Após a morte de Soleimani, o IRGC o chamou de mártir: "Honrado comandante supremo do Islam Soleimani foi martirizado", dizia o comunicado.
As Forças de Mobilização Popular Xiitas (PMF) descreveram o ataque em sua página do Facebook como "bombardeio covarde dos EUA".
O líder supremo do Irã, o aiatolá Ali Khamenei, alertou na sexta-feira que uma dura vingança aguarda os "criminosos" que mataram Soleimani e que o ataque dobrará a motivação da resistência contra os EUA e Israel.
Khamenei pediu três dias de luto no Irã por Soleimani.

O Líder Supremo participou de uma reunião do Conselho de Segurança Nacional do Irã pela primeira vez desde que se tornou Líder Supremo, de acordo com Al Manar.
Khamenei nomeou o vice-general de Soleimani, brigadeiro-general Esmail Ghaani, para substituí-lo como chefe das Forças Quds do país, informou a mídia iraniana.
O programa da força "permanecerá inalterado desde o tempo de seu antecessor", disse Khamenei em comunicado publicado pela mídia estatal:
O ex-chefe do IRGC Mohsen Rezaee twittou em resposta ao ataque que "uma vingança vigorosa contra a América" ??será perseguida após a morte de Suleimani.
"A Guarda Revolucionária, a sábia nação iraniana e a frente de resistência em toda a extensão geográfica da nação muçulmana vingarão o sangue desse mártir (Soleimani)", alertou o porta-voz do IRGC, Ramezan Sharif. "A alegria dos sionistas e americanos nunca se transformará em luto".

O ministro das Relações Exteriores do Irã, Mohammad Javad Zarif, disse na sexta-feira que o assassinato foi "uma escalada extremamente perigosa e tola ... Os EUA são responsáveis ??por todas as consequências de seu aventureiro desonesto", afirmou ele em um post no Twitter.
Zarif disse mais tarde que o assassinato de Soleimani apenas fortalecerá a resistência na região, de acordo com a TV estatal iraniana.
Apoiadores de grupos paramilitares iraquianos apoiados pelo Irã invadiram a Embaixada dos EUA em Bagdá na terça-feira após ataques aéreos dos EUA no domingo contra as bases da milícia Kataib Hezbollah em retaliação por ataques com mísseis que mataram um empreiteiro americano no norte do Iraque na semana passada.
A tensão entre os Estados Unidos e o Irã aumentou na região devido às sanções econômicas dos EUA que afetaram a economia iraniana.
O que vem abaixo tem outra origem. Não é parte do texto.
Global Instance M_bind : MBind M := fun A B k m fs =>
  match m fs with
  | (Return a, fs1, t1) =>
      match k a fs1 with
      | (r, fs2, t2) => (r, fs2, t1 ++ t2)
      end
  | (Throw e, fs1, t1) => (Throw e, fs1, t1)
  end.

Definition throw {A} (error : string) : M A :=
  fun fs => (Throw error, fs, []).

(** [throw new Error(message)]; printed, the value reads "Error: message". *)
Definition throw_Error {A} (message : string) : M A :=
  throw ("Error: " +:+ message).

(** [try { body } catch (error) { handler }] *)
Definition try_catch {A} (body : M A) (handler : string -> M A) : M A :=
  fun fs =>
    match body fs with
    | (Return a, fs1, t1) => (Return a, fs1, t1)
    | (Throw e, fs1, t1) =>
        match handler e fs1 with
        | (r, fs2, t2) => (r, fs2, t1 ++ t2)
        end
    end.

Definition outcome {A} (r : Outcome A * gmap string Node * list Event)
  : Outcome A := r.1.1.
Definition final_fs {A} (r : Outcome A * gmap string Node * list Event)
  : gmap string Node := r.1.2.
Definition events {A} (r : Outcome A * gmap string Node * list Event)
  : list Event := r.2.

(** *** Primitives of the runtime *)

Section Primitives.
Variable env : Env.

(** What a probe of [path] finds. *)
Definition present (fs : gmap string Node) (path : string) : bool :=
  bool_decide (is_Some (fs !! path)).

(** [fs.existsSync(path)] *)
Definition existsSync (path : string) : M bool := fun fs =>
  match probe_fault env path with
  | Healthy => (Return (present fs path), fs, [ExistsSync path])
  | Silent => (Return false, fs, [ExistsSync path])
  | Loud e => (Throw e, fs, [ExistsSync path])
  end.

(** [fs.promises.access(path, F_OK)]: rejects unless the path is found. *)
Definition access (path : string) : M unit := fun fs =>
  match probe_fault env path with
  | Healthy =>
      if present fs path then (Return tt, fs, [Access path])
      else (Throw ("Error: ENOENT: no such file or directory, access '"
                   +:+ path +:+ "'"), fs, [Access path])
  | Silent => (Throw "Error: EIO: i/o error, access", fs, [Access path])
  | Loud e => (Throw e, fs, [Access path])
  end.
Os dois lados acusaram os ataques a instalações de petróleo, depósitos de armas da milícia e bases militares que hospedam as forças americanas.

Relatos de que o vice-líder libanês do Hezbollah, Naem Qasm, estava entre os mortos, não foram confirmados na manhã de sexta-feira. Sua morte foi negada por um meio de comunicação afiliado ao grupo, mas uma autoridade iraniana disse à Al Jazeera que cidadãos sírios e libaneses também foram mortos no ataque.

Soleimani, que liderou o braço estrangeiro da Guarda Revolucionária e teve um papel fundamental nos combates na Síria e no Iraque, adquiriu status de celebridade em casa e no exterior.
Ele foi fundamental na disseminação da influência iraniana no Oriente Médio, que os Estados Unidos e os inimigos regionais de Teerã, Arábia Saudita e Israel, lutaram para manter sob controle.
Ele sobreviveu a várias tentativas de assassinato contra ele por agências ocidentais, israelenses e árabes nas últimas duas décadas.

A Força Quds de Soleimani, encarregada de realizar operações além das fronteiras do Irã, apoiou o presidente sírio Bashar al-Assad quando ele parecia quase derrotado na guerra civil que se seguia desde 2011 e também ajudou milicianos a derrotar o Estado Islâmico no Iraque.
Soleimani tornou-se chefe da Força Quds em 1998, posição em que manteve um perfil discreto por anos enquanto fortalecia os laços do Irã com o Hezbollah no Líbano, o governo do presidente sírio Bashar al-Assad e os grupos de milícias xiitas no Iraque.
O secretário de Estado dos EUA, Mike Pompeo, twittou um vídeo de cidadãos iraquianos comemorando a morte de Soleimani dançando nas ruas.